While passing off is on the rise in China, legal instruments are available to guard against it. A coordinated strategy should use different IP laws to provide comprehensive protection
The way that products are packaged plays an increasingly important role in today’s marketing landscape. A walk down the aisles of any retail store confirms this: original shapes, special colour combinations, bright logos and inventive labels all illustrate the importance that marketers place on the aesthetic appeal of packaging. The aim is to create a strong visual impact to attract potential buyers and lure them away from competing products.
As a consequence, packaging has become a valuable asset for brand owners, both because of the role it plays in product recognition and because of the creativity and substantial financial investment required to develop a unique and distinctive container that will help promote market recognition.
The rise of passing off
Passing off is becoming more common around the world and China is no exception. With a growing middle class and more affluent consumers willing to pay for quality and product integrity, Chinese consumers have developed stronger brand awareness, resulting in increased brand loyalty. At the same time, more and more products – both foreign and local – are entering the market, resulting in more and more purchasing options. The way that companies package their goods can play a crucial part in the purchasing process and in some sectors has become critical to success.
As a result, however, packaging is increasingly being copied by Chinese competitors in a wide variety of sectors, from food and beverages to cosmetics and oil lubricants. This phenomenon is apparent in the growth of blatant copies where brand owners’ rights are clearly infringed, as well as in less obvious forms of copying, where original products are subtly called to mind in a way that still takes unfair advantage of the distinctive character of the original packaging and the reputation of the original goods.
In the West, some sectors are all too familiar with the phenomenon of passing off. Owners of strong and successful brands in the food and beverage sector, for example, have long had to deal with subtle forms of copying by low-cost retailers, which commercialise competing products under their own brands, but with packaging that clearly refers to the original product. By doing this, retailers indirectly communicate comparability with the original product and free ride on the original goods’ reputation to benefit from their power of attraction.
The same thing is now happening in China, forcing brand owners to respond if they do not want to lose market share to poor copies of their products wrapped in clever copies of their packaging.
The good news is that packaging can be protected in China. However, this requires careful planning and the implementation of a well-thought-out strategy. This article examines what the Chinese legal landscape has to offer in this regard. As we shall see, a coordinated strategy incorporating a combination of different IP laws can result in comprehensive protection through the creation of a bundle of IP rights that Chinese courts are increasingly willing to enforce.
Coordinated strategy to create bundles of rights
A variety of laws can be used to protect packaging: the Trademark Law, the Patent Law, the Copyright Law and the Anti-unfair Competition Law can all play a part, each serving different goals. Trademarks protect the origin of the packaged goods, design patents the external aspect of packaging and copyright the interests of the authors in their works, while both invention patents and utility models can be used to protect a container’s technical features. Finally, the Anti-unfair Competition Law can be invoked to protect the overall appearance when packaging is clearly perceived by consumers as identifying a product’s origin.
It is therefore crucial that rights holders understand what elements of packaging can be protected and how to achieve this. Some features need timely registration, while others require continuous use, intense promotion and substantial investment.

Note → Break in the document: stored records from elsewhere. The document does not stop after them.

(* ===== verification/SmallTable1.v ===== *)
(** * The compressed parse table of [parser.c], states 2759 to 3458

    The record of each small state in [ts_small_parse_table], as the source
    writes it: its index in the array, the number of its groups, and the groups
    in their order, each with its value, the number of its symbols and the
    symbols. *)

From S2P Require Import Prelude.
From S2P Require Import Symbols.
From S2P Require Import ParseTypes.
From S2P Require Import SmallSymbols.
(* ===== verification/SmallTable2.v ===== *)
(** * The compressed parse table of [parser.c], states 3459 to 4358

    The record of each small state in [ts_small_parse_table], as the source
    writes it: its index in the array, the number of its groups, and the groups
    in their order, each with its value, the number of its symbols and the
    symbols. *)

From S2P Require Import Prelude.
From S2P Require Import Symbols.
From S2P Require Import ParseTypes.
From S2P Require Import SmallSymbols.
(* ===== verification/SmallTable3.v ===== *)
(** * The compressed parse table of [parser.c], states 4359 to 5258

    The record of each small state in [ts_small_parse_table], as the source
    writes it: its index in the array, the number of its groups, and the groups
    in their order, each with its value, the number of its symbols and the
    symbols. *)

From S2P Require Import Prelude.
From S2P Require Import Symbols.
From S2P Require Import ParseTypes.
From S2P Require Import SmallSymbols.
(* ===== verification/SmallTable4.v ===== *)
(** * The compressed parse table of [parser.c], states 5259 to 6658

    The record of each small state in [ts_small_parse_table], as the source
    writes it: its index in the array, the number of its groups, and the groups
    in their order, each with its value, the number of its symbols and the
    symbols. *)

From S2P Require Import Prelude.
From S2P Require Import Symbols.
From S2P Require Import ParseTypes.
From S2P Require Import SmallSymbols.
(* ===== verification/SmallTable5.v ===== *)
(** * The compressed parse table of [parser.c], states 6659 to 8258

    The record of each small state in [ts_small_parse_table], as the source
    writes it: its index in the array, the number of its groups, and the groups
    in their order, each with its value, the number of its symbols and the
    symbols. *)

From S2P Require Import Prelude.
From S2P Require Import Symbols.
From S2P Require Import ParseTypes.
From S2P Require Import SmallSymbols.
(* ===== verification/SmallTable6.v ===== *)
(** * The compressed parse table of [parser.c], states 8259 to 10158

    The record of each small state in [ts_small_parse_table], as the source
    writes it: its index in the array, the number of its groups, and the groups
    in their order, each with its value, the number of its symbols and the
    symbols. *)

From S2P Require Import Prelude.
From S2P Require Import Symbols.
From S2P Require Import ParseTypes.
From S2P Require Import SmallSymbols.
(* ===== verification/SmallTable7.v ===== *)
(** * The compressed parse table of [parser.c], states 10159 to 13258

    The record of each small state in [ts_small_parse_table], as the source
    writes it: its index in the array, the number of its groups, and the groups
    in their order, each with its value, the number of its symbols and the
    symbols. *)

From S2P Require Import Prelude.
From S2P Require Import Symbols.
From S2P Require Import ParseTypes.
From S2P Require Import SmallSymbols.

Protecting packaging through trademark law
A registered trademark is the first form of protection that comes to mind when considering packaging protection. The most common marks – such as logos and brands in Latin or Chinese characters – can be registered under the Trademark Law. In addition, rights holders can apply to register non-traditional marks such as slogans, three- dimensional (3D) signs (eg, the shape of packaging) and colour combinations (although not single colours, as confirmed by the new Trademark Law of August 30 2013 – even though this was expected by many). Combinations of some of these elements can also be registered.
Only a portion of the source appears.